--- Entries shown ---

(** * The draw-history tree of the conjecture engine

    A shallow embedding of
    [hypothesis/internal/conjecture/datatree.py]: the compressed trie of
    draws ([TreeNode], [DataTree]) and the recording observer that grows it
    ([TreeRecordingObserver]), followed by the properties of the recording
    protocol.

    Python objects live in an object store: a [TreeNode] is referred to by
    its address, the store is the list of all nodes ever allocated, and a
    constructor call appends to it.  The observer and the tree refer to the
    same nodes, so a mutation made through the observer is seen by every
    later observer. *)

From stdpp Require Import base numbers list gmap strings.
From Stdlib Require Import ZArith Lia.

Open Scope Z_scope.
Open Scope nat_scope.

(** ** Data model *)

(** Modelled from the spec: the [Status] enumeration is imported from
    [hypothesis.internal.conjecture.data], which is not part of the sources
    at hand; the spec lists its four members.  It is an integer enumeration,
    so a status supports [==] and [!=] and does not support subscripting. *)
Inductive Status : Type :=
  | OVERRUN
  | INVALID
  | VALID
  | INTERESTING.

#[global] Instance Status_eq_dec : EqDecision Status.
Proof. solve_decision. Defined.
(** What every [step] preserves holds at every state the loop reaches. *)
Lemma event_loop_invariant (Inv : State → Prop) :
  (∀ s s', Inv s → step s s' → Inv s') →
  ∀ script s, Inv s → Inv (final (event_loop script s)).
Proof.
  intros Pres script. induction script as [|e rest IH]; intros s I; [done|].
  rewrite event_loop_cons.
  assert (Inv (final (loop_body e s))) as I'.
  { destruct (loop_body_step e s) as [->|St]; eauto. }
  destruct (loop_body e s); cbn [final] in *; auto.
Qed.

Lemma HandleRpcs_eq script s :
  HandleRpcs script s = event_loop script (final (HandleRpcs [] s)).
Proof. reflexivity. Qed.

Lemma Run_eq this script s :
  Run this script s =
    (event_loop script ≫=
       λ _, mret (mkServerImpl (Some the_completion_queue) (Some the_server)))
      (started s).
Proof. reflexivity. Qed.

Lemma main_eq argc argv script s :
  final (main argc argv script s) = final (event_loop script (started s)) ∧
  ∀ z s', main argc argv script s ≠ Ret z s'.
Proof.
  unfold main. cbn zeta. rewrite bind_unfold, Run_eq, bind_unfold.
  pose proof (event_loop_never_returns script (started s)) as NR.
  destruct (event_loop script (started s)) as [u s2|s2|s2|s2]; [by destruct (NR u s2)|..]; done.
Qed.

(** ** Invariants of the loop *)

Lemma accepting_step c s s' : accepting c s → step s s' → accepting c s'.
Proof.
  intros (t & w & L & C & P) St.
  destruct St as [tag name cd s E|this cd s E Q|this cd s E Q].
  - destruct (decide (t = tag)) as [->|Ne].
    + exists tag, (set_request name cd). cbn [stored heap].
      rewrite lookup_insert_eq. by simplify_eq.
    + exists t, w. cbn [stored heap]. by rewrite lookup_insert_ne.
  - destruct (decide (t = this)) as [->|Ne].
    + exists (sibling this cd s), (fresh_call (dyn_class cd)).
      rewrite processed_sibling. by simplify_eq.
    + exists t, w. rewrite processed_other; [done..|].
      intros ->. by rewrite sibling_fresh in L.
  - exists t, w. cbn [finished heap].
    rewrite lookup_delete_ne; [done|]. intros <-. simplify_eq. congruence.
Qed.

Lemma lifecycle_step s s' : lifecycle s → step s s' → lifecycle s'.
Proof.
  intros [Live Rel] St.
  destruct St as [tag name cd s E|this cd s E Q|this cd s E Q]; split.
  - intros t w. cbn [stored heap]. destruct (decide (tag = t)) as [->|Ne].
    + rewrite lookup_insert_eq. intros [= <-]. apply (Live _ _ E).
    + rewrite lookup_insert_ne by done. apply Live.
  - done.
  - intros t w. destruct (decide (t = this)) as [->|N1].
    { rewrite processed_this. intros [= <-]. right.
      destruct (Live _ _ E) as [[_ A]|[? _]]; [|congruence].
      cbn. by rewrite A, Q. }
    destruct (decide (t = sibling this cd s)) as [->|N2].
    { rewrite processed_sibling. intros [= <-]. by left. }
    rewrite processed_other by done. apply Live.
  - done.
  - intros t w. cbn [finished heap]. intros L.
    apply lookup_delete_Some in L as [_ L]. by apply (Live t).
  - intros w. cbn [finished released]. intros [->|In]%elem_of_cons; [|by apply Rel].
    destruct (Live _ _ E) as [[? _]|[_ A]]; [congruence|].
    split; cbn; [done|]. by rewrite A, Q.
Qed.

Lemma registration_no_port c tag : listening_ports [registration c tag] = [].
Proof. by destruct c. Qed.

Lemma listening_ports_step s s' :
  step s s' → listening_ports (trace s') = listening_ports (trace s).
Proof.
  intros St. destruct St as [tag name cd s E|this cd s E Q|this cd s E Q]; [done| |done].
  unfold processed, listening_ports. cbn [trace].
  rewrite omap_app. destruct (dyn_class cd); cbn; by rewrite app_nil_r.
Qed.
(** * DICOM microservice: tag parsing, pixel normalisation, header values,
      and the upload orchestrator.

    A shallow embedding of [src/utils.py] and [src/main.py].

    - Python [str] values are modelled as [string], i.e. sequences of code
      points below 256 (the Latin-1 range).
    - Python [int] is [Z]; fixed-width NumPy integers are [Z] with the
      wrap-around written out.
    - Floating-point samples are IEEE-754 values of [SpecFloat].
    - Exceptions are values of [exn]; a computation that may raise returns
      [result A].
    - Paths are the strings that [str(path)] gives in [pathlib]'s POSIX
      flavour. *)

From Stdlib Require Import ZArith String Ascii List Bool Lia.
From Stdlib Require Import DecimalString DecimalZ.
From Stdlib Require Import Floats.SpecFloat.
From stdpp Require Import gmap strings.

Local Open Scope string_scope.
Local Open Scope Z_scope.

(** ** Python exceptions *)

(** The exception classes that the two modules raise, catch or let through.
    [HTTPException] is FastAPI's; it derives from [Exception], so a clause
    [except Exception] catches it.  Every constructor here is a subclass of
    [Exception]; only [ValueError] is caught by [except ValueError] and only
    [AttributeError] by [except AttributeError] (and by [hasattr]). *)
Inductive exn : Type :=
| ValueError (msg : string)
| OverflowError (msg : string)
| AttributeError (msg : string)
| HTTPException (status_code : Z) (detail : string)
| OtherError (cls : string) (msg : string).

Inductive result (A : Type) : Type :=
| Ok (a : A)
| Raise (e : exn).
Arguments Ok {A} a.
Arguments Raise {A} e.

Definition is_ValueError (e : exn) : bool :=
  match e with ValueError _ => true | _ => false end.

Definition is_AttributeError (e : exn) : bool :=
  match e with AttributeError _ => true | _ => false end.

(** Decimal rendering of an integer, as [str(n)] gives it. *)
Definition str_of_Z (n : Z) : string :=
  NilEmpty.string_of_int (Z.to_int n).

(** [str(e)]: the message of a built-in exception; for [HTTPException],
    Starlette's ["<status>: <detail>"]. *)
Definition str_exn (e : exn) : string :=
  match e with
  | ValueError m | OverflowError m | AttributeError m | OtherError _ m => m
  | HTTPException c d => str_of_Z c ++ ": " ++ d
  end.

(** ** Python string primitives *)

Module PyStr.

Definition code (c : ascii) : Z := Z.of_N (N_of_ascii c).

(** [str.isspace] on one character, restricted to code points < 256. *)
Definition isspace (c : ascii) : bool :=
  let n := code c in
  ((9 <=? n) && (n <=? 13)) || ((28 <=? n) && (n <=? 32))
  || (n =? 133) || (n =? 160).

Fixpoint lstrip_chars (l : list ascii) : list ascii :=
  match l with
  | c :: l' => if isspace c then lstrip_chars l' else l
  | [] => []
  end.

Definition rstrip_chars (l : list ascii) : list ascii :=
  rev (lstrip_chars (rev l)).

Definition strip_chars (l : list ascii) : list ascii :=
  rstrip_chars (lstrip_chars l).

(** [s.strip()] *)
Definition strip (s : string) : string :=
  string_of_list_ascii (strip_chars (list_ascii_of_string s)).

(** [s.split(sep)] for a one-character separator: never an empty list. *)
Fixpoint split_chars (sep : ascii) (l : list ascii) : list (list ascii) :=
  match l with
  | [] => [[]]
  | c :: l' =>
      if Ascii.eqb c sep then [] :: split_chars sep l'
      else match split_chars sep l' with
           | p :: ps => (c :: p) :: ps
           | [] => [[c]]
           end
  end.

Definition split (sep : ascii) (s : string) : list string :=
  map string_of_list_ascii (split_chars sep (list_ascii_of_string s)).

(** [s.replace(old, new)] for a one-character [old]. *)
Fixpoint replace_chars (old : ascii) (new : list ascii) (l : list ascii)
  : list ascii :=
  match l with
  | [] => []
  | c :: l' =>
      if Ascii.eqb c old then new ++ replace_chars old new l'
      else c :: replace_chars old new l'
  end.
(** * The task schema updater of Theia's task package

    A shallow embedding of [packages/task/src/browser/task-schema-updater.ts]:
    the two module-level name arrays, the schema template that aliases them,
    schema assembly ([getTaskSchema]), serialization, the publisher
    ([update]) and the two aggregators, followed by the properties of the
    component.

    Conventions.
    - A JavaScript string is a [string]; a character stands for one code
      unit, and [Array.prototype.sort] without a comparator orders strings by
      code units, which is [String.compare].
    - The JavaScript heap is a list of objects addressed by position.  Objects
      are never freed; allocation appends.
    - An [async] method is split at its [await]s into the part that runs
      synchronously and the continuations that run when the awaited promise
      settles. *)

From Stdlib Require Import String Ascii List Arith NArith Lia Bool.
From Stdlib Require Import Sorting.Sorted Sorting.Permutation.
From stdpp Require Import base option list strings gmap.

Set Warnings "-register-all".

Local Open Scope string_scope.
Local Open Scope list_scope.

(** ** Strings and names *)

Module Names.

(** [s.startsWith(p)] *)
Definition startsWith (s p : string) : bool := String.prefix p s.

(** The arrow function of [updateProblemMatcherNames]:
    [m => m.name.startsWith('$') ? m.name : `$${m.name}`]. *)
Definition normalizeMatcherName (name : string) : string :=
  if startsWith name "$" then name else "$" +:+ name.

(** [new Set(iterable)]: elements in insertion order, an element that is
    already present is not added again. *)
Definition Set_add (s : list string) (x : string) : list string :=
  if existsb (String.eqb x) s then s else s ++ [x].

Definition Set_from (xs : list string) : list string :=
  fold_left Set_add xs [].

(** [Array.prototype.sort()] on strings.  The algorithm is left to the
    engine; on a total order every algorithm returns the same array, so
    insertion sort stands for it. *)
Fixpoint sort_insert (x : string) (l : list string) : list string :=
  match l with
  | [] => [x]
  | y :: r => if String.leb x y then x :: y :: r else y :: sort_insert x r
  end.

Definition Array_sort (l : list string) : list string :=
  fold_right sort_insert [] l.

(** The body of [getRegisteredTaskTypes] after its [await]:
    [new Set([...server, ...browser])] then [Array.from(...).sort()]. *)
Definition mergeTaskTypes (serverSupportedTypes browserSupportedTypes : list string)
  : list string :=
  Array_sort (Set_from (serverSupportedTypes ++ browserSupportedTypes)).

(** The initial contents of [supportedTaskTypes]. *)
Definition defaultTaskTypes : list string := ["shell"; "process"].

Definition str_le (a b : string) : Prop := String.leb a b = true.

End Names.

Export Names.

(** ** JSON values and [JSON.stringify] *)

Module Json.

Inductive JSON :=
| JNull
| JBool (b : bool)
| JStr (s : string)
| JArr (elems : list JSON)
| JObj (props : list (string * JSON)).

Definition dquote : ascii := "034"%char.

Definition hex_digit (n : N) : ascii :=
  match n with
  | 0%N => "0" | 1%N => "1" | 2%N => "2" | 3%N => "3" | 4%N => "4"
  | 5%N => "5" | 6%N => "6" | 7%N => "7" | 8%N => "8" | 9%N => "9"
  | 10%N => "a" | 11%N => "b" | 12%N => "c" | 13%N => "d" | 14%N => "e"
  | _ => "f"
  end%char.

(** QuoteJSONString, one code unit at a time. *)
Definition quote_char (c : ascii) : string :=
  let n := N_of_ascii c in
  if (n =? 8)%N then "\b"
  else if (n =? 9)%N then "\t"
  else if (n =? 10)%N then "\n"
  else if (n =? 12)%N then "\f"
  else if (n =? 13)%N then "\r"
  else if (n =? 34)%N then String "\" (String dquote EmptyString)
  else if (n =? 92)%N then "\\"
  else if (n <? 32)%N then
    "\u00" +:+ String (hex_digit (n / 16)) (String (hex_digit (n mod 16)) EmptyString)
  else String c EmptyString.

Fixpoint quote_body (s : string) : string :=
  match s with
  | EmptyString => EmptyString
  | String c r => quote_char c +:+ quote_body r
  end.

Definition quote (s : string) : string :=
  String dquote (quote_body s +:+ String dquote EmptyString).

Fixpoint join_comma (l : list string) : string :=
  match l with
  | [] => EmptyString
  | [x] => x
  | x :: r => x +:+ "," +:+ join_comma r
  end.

---

[What you have to do] Give back the opening line of the records above and every line after it, up to and including the one with "draws ([TreeNode], [DataTree])", unchanged.

[Problem solution]
(** * The draw-history tree of the conjecture engine

    A shallow embedding of
    [hypothesis/internal/conjecture/datatree.py]: the compressed trie of
    draws ([TreeNode], [DataTree]) and the recording observer that grows it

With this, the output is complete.